Data records START

(* ===== verification/JudgeCycle.v ===== *)
(** One evaluation by the blind judge ([evaluate_cycle] of [src/actor/judge.rs]) for a version 2
    request: the difference of the trees, the paired benchmark, the six layers and the signed
    receipt, composed as the judge composes them.

    The trees are those of [Judge.v]; a symbolic link is not followed, which the preflight of a
    version 2 request makes unnecessary because it refuses both trees when they contain one.
    What the operating system, cargo and the jail answer is a record of inputs. *)

From stdpp Require Import sorting.
From S2P Require Import Prelude RustStd RustPath RustNum RustFloat Digest LedgerRecord.
From S2P Require Import Stats PatchGate Receipt Judge Evaluator.
#[local] Open Scope string_scope.
#[local] Open Scope list_scope.
#[local] Set Warnings "-register-all".

(** ** The difference of the trees *)

(** Directory entries the comparison does not look at, at any depth. *)
Definition skipped_name (name : string) : bool :=
  bool_decide (name = "target") || bool_decide (name = ".git")
  || bool_decide (name = "node_modules") || starts_with "." name.

Abbreviation found_files := (list (string * string)).

Definition name_le (a b : string * found_files) : Prop := String.le a.1 b.1.
#[export] Instance name_le_dec a b : Decision (name_le a b).
Proof. unfold name_le. apply _. Defined.

(** The regular files below a directory, siblings in the order of their names. *)
Fixpoint collect (rel : string) (n : node) : found_files :=
  match n with
  | File bytes => [(rel, bytes)]
  | Special => []
  | Dir entries =>
    let below := (λ e : string * node, (e.1, collect (rel_path rel (from_utf8_lossy e.1)) e.2))
                 <$> entries in
    concat (merge_sort name_le (List.filter (λ e, negb (skipped_name e.1)) below)).*2
  end.
Definition collect_files_recursive (tree : list (string * node)) : found_files :=
  collect "" (Dir tree).

Fixpoint node_at (parts : list string) (n : node) : option node :=
  match parts with
  | [] => Some n
  | p :: parts =>
    match n with
    | Dir entries => e ← List.find (λ e, bool_decide (e.1 = p)) entries; node_at parts e.2
    | _ => None
    end
  end.
Definition lookup_path (tree : list (string * node)) (rel : string) : option node :=
  node_at (split_on slash rel) (Dir tree).

(** [fs::read(p).unwrap_or_default()]. *)
Definition read_or_empty (n : node) : string := match n with File b => b | _ => "" end.

Record Difference := {
  modified_files : list string;
  patch_diff : string;
  style_text : string
}.

Definition line (s : string) : string := s +:+ String lf "".
Definition lines_of (l : list string) : string := foldr (λ s acc, line s +:+ acc) "" l.
Definition no_difference : Difference :=
  {| modified_files := []; patch_diff := ""; style_text := "" |}.
Definition add_difference (d : Difference) (rel patch style : string) : Difference :=
  {| modified_files := modified_files d ++ [rel]; patch_diff := patch_diff d +:+ patch;
     style_text := style_text d +:+ style |}.

(** One file of the candidate against the parent's tree. *)
Definition compare_file (parent : list (string * node)) (d : Difference) (f : string * string)
    : Difference :=
  let '(rel, bytes) := f in
  match lookup_path parent rel with
  | None =>
    let content := if valid_utf8 bytes then bytes else "" in
    add_difference d rel
      (line ("+++ " +:+ rel) +:+ lines_of ((λ l, "+ " +:+ l) <$> str_lines content)) (line content)
  | Some n =>
    if bool_decide (bytes = read_or_empty n) then d
    else
      let content := from_utf8_lossy bytes in
      let before := from_utf8_lossy (read_or_empty n) in
      add_difference d rel
        (line ("--- a/" +:+ rel) +:+ line ("+++ b/" +:+ rel)
         +:+ lines_of ((λ l, "+ " +:+ l) <$>
               List.filter (λ l, negb (str_contains l before)) (str_lines content)))
        (line content)
  end.

(** A file of the parent that the candidate lost. *)
Definition compare_removed (candidate : list (string * node)) (d : Difference)
    (f : string * string) : Difference :=
  match lookup_path candidate f.1 with
  | Some _ => d
  | None => add_difference d f.1 (line ("--- a/" +:+ f.1)) ""
  end.

Definition compute_candidate_diff (parent candidate : list (string * node)) : Difference :=
  foldl (compare_removed candidate)
    (foldl (compare_file parent) no_difference (collect_files_recursive candidate))
    (collect_files_recursive parent).

(** ** The paired benchmark *)

Section Bench.
Import Metrics.

(** One jailed run between two readings of the children's resource usage. *)
Record BenchRun := {
  usage_before : result RusageMetrics;
  jail_run : result (bool * string);
  elapsed_us : f64;
  usage_after : result RusageMetrics
}.

Inductive side := Parent | Candidate.
#[export] Instance side_eq_dec : EqDecision side.
Proof. solve_decision. Defined.
Definition side_name (s : side) : string := match s with Parent => "parent" | Candidate => "candidate" end.
Definition Side_name (s : side) : string := match s with Parent => "Parent" | Candidate => "Candidate" end.

Record BenchState := {
  parent_latencies : list f64;
  candidate_latencies : list f64;
  parent_rusage : RusageMetrics;
  candidate_rusage : RusageMetrics
}.

Definition bench_start : BenchState :=
  {| parent_latencies := []; candidate_latencies := []; parent_rusage := no_usage;
     candidate_rusage := no_usage |}.

Definition map_err {A} (t : string) (args : list string) (r : result A) : result A :=
  match r with Ok a => Ok a | Err e => Err (Fmt t (args ++ [render e])) end.

(** One side of one iteration. *)
Definition bench_one (s : side) (i : N) (b : BenchRun) (st : BenchState) : result BenchState :=
  before ← map_err ("Failed to capture " +:+ side_name s +:+ " baseline: {}") [] (usage_before b);
  run ← map_err ("Jail execution failed for " +:+ side_name s +:+ " on iteration {}: {}") [dec i]
          (jail_run b);
  let '(ok, stderr) := run in
  if negb ok then
    fail (Side_name s +:+ " execution exited with error on iteration {}: {}") [dec i; stderr]
  else
    after ← map_err ("Failed to capture " +:+ side_name s +:+ " child rusage: {}") [] (usage_after b);
    let used := diff after before in
    Ok match s with
       | Parent =>
         {| parent_latencies := parent_latencies st ++ [elapsed_us b];
            candidate_latencies := candidate_latencies st;
            parent_rusage := accumulate (parent_rusage st) used;
            candidate_rusage := candidate_rusage st |}
       | Candidate =>
         {| parent_latencies := parent_latencies st;
            candidate_latencies := candidate_latencies st ++ [elapsed_us b];
            parent_rusage := parent_rusage st;
            candidate_rusage := accumulate (candidate_rusage st) used |}
       end.

Context (runs : side → N → BenchRun).

(** The parent runs first in the even iterations and second in the odd ones. *)
Definition iteration_order (i : N) : list side :=
  if N.even i then [Parent; Candidate] else [Candidate; Parent].

Definition bench_iteration (i : N) (st : BenchState) : result BenchState :=
  foldl (λ r s, r ≫= bench_one s i (runs s i)) (Ok st) (iteration_order i).

Fixpoint bench_loop (k : nat) (i : N) (st : BenchState) : result BenchState :=
  match k with
  | O => Ok st
  | S k => st ← bench_iteration i st; bench_loop k (i + 1)%N st
  end.

Definition run_paired_benchmarks_bins (iterations : nat) : result BenchState :=
  bench_loop iterations 0 bench_start.
End Bench.

(** ** The evaluation *)

Section Cycle.
Context `{Sha256} `{P256}.
Context (suite_of_json : string → option HoldoutSuite).

Record BlindJudge := {
  signing_key : option SigningKey;
  require_latency_improvement : bool;
  non_inferiority_margin_pct : f64;
  require_build_verification : bool;
  executable : option string;
  build_release : bool
}.

(** What the judge meets while it runs: the holdout directory, the two trees, whether the two
    programs were found or built, the jail's answers, cargo's runs, the benchmark runs, the
    judge's own memory, the subject's bytes afterwards, the judge's executable, the time and
    whether the receipt could be saved. *)
Record Surroundings := {
  holdout_dir : option (list DirEntry);
  parent_tree : list (string * node);
  candidate_tree : list (string * node);
  binaries : result unit;
  jail : string → jail_answer;
  cargo_check : Correctness.CargoRun;
  cargo_test : Correctness.CargoRun;
  bench_runs : side → N → BenchRun;
  own_statm : option Metrics.StatmMetrics;
  subject_after : option string;
  judge_exe : option string;
  clock : string;
  engine_version : string;
  saved : result unit
}.

Definition correctness_of (j : BlindJudge) (w : Surroundings) (total passed : N)
    : Correctness.CorrectnessEvaluation :=
  if negb (require_build_verification j) then Correctness.evaluate_synthetic true 1 0 0 0 true
  else match lookup_path (candidate_tree w) "Cargo.toml" with
       | Some _ => Correctness.evaluate_repo (cargo_check w) (cargo_test w)
       | None => Correctness.evaluate_synthetic true passed (total - passed) 8 0 true
       end.

Definition styled_text (d : Difference) : string :=
  if bool_decide (style_text d = "")
  then "Native compiled Rust execution running on DGX Spark GB10." else style_text d.

(** The built-in cases and one failed case for every failed holdout. *)
Definition replay_cases (bad : list error) : list Replay.DefectTestResult :=
  Replay.builtin_regression_corpus
  ++ ((λ v, {| Replay.defect_id := "HOLD-FAIL";
               Replay.title := "Blind holdout test suite assertion failure";
               Replay.defect_passed := false; Replay.details := Some (render v) |}) <$> bad).

Definition ITERATIONS : nat := 20.
Definition RESAMPLES : N := 5000.
Definition SEED : N := 42.
Definition JUDGE_MEMORY_LIMIT_MB : N := 49152.

(** The verdict over the layers, before the receipt is bound and signed; [None] is a panic. *)
Definition judge_layers (j : BlindJudge) (w : Surroundings) (cycle candidate parent : string)
    (total passed : N) (bad : list error) : option (result EvaluationReceipt) :=
  let d := compute_candidate_diff (parent_tree w) (candidate_tree w) in
  match run_paired_benchmarks_bins (bench_runs w) ITERATIONS with
  | Err e => Some (Err e)
  | Ok b =>
    perf ← Performance.evaluate_latencies_with_policy (parent_latencies b) (candidate_latencies b)
             true (require_latency_improvement j) (non_inferiority_margin_pct j)
             RESAMPLES (Some SEED);
    Some (perf ← perf;
      Ok (evaluate_layers (clock w) (engine_version w) cycle candidate parent
        (correctness_of j w total passed)
        (evaluate_candidate (modified_files d) (patch_diff d) 0)
        (Style.evaluate_text (styled_text d)) perf
        (Resource.evaluate (parent_rusage b) (candidate_rusage b) (own_statm w)
           (Some JUDGE_MEMORY_LIMIT_MB))
        (Replay.evaluate_results (replay_cases bad))))
  end.

(** [evaluate_cycle] with a version 2 request. *)
Definition evaluate_cycle (j : BlindJudge) (req : V2Request) (w : Surroundings)
    (cycle candidate parent : string) : option (result EvaluationReceipt) :=
  match signing_key j with
  | None => Some (fail "No authorized cryptographic signing key provided to BlindJudge. Production evaluation fails closed." [])
  | Some key =>
    match load_strict suite_of_json (holdout_dir w) with
    | Err e => Some (Err e)
    | Ok (suites, holdouts) =>
      match v2_preflight (executable j) (build_release j) req holdouts
              (parent_tree w) (candidate_tree w) with
      | Err e => Some (Err e)
      | Ok subject_sha =>
        match binaries w with
        | Err e => Some (Err e)
        | Ok _ =>
          let '(total, passed, bad) := run_holdouts (jail w) suites in
          r ← judge_layers j w cycle candidate parent total passed bad;
          Some (r ← r;
            r ← finish_v2 req subject_sha (subject_after w) holdouts total passed (judge_exe w)
                  key r;
            _ ← saved w; Ok r)
        end
      end
    end
  end.

(** [evaluate_cycle] without a request, as the daemon calls it: nothing is bound and the receipt of
    the layers is signed as it is. *)
Definition evaluate_cycle_v1 (j : BlindJudge) (w : Surroundings) (cycle candidate parent : string)
    : option (result EvaluationReceipt) :=
  match signing_key j with
  | None => Some (fail "No authorized cryptographic signing key provided to BlindJudge. Production evaluation fails closed." [])
  | Some key =>
    match load_strict suite_of_json (holdout_dir w) with
    | Err e => Some (Err e)
    | Ok (suites, _) =>
      match binaries w with
      | Err e => Some (Err e)
      | Ok _ =>
        let '(total, passed, bad) := run_holdouts (jail w) suites in
        r ← judge_layers j w cycle candidate parent total passed bad;
        Some (r ← r; let r := sign_receipt key r in _ ← saved w; Ok r)
      end
    end
  end.
End Cycle.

Data records END

### Aim of the task
Taking the entries above, write out exactly each line from the one holding "The trees are" to the one holding "#[local] Open Scope string_scope.", both included, and stop there.

### Expected output
    The trees are those of [Judge.v]; a symbolic link is not followed, which the preflight of a
    version 2 request makes unnecessary because it refuses both trees when they contain one.
    What the operating system, cargo and the jail answer is a record of inputs. *)

From stdpp Require Import sorting.
From S2P Require Import Prelude RustStd RustPath RustNum RustFloat Digest LedgerRecord.
From S2P Require Import Stats PatchGate Receipt Judge Evaluator.
#[local] Open Scope string_scope.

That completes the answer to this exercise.